Josh Wolfe@wolfejosh
@zachary_rapp 1 we have probabilistic inklings of themes and areas (gut-brain axis, chronobiology, aging) but it is really more about finding the people (specifically cutting-edge ambitious research scientists) who are lighting the way. 2 I do think China is a biotech phenomena to watch. Some of the most important work both is happening there because of the scale, huge number of highly educated PhDs, abundant government resources invested in multi-year plans and controversially, slightly lower barriers in animal research and genetics (both primates + CRISPR specifically) so I think we will see really big breakthroughs occur. 3 there are also new tools like the Titan Krios that have really enabled breakthroughs in atomic level resolution in structural/molecular biology. combine this with GPUs + AI/ML data processing and I know with high confidence any prediction we make about the next few years will seem totally foolish given the pace of progress today! 4 on your EPA/FDA question.

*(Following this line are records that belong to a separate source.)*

Lemma ws_star_Some_inv {A} prev s (k : option ascii -> string -> option A) x :
  ws_star prev s k = Some x ->
  exists p' rest, k p' rest = Some x /\ str_suffix rest s.
Proof.
  revert prev. induction s as [|c s IH]; intros prev; simpl.
  - intros Hk. exists prev, "". split; [done|apply str_suffix_refl].
  - destruct (py_isspace c).
    + destruct (ws_star (Some c) s k) as [y|] eqn:E.
      * intros [= ->]. apply IH in E as (p' & rest & Hk & Hs).
        exists p', rest. split; [done|]. by apply str_suffix_cons.
      * intros Hk. exists prev, (String c s). split; [done|apply str_suffix_refl].
    + intros Hk. exists prev, (String c s). split; [done|apply str_suffix_refl].
Qed.

(** A successful match hands to its continuation a suffix of the text,
    shorter by at least [min_len r]. *)
Lemma re_match_consumes {A} r prev s (k : option ascii -> string -> option A) x :
  re_match r prev s k = Some x ->
  exists p' rest, k p' rest = Some x /\ str_suffix rest s /\
    String.length rest + min_len r <= String.length s.
Proof.
  revert prev s k x.
  induction r as [l| |a IHa b IHb|a IHa b IHb|a IHa| |]; intros prev s k x; simpl.
  - intros (s' & -> & Hk)%lit_match_Some_inv. exists (last_or prev l), s'.
    split_and!; [done|by exists l|]. rewrite str_app_length. lia.
  - intros (p' & rest & Hk & Hs)%ws_star_Some_inv. exists p', rest.
    split_and!; [done..|]. destruct Hs as [u ->]. rewrite str_app_length. lia.
  - intros (p1 & r1 & Hb & Hs1 & Hl1)%IHa.
    apply IHb in Hb as (p2 & r2 & Hk & Hs2 & Hl2).
    exists p2, r2. split_and!; [done|by eapply str_suffix_trans|lia].
  - destruct (re_match a prev s k) as [y|] eqn:E.
    + intros [= ->]. apply IHa in E as (p' & rest & Hk & Hs & Hl).
      exists p', rest. split_and!; [done..|lia].
    + intros (p' & rest & Hk & Hs & Hl)%IHb.
      exists p', rest. split_and!; [done..|lia].
  - destruct (re_match a prev s k) as [y|] eqn:E.
    + intros [= ->]. apply IHa in E as (p' & rest & Hk & Hs & Hl).
      exists p', rest. split_and!; [done..|lia].
    + intros Hk. exists prev, s. split_and!; [done|apply str_suffix_refl|lia].
  - destruct prev; [done|]. intros Hk. exists None, s.
    split_and!; [done|apply str_suffix_refl|lia].
  - destruct (xorb _ _); [|done]. intros Hk. exists prev, s.
    split_and!; [done|apply str_suffix_refl|lia].
Qed.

It worries me a lot to see budget cuts that devalue the importance of agencies. There are no doubt improvements and efficiencies that can be made but its dangerous to forget that these agencies came into existence in response to critical and complex problems and externalities that markets left to their own devices may overlook.
Zachary Rapp@zachary_rapp
@wolfejosh thanks for the detailed insight. I concur on all points. I am a big fan of Kallyope and very interested to see what you guys learn from the gut-brain axis investigation. I'd greatly appreciate the opportunity to join a shop like Lux one day to help drive these high impact innovations.
Elygantthings@ebnadvertising · Founder/CEO of Elygantthings
What are you guy's doing to give back to society that directly and positively affects the public?
Josh Wolfe@wolfejosh
@ebnadvertising there are fund specific things and partner specific things. at Lux level, it sounds a bit sanctimonious and righteous but we look at things through the lens of "matter that matters". Not everything we fund fits this mandate, but a LOT does. Starting up and funding a company that cleaned up the nuclear disaster at Fukushima was a big deal. Lux has funded biotech ventures and new targets and new drugs that attack cancer, infectious disease, lower the cost or increase the reach of technology to the masses. We have funded technology for blind and visually impaired people @airaio, technologies that enable information to reveal migration of refugees and animals and environmental chance (at @planet and @orbitalinsight) broadband internet access for the world and technology to help deal with addictions. Individually partners have passions and philanthropies they believe deeply in and they are wide-ranging and thankfully not at odds with each other. I came from Coney Island Brooklyn and cofounded and Chair a charter school called Coney Island Prep @ciprep we started with 90 5th graders 8 years ago in the projects of coney island and are now K-12 with over 1,000 scholars and...our first graduates heading to college this year! I have always believed kids need two things: the right heroes + a deep desire to learn and I am really proud of the team and what they've accomplished there!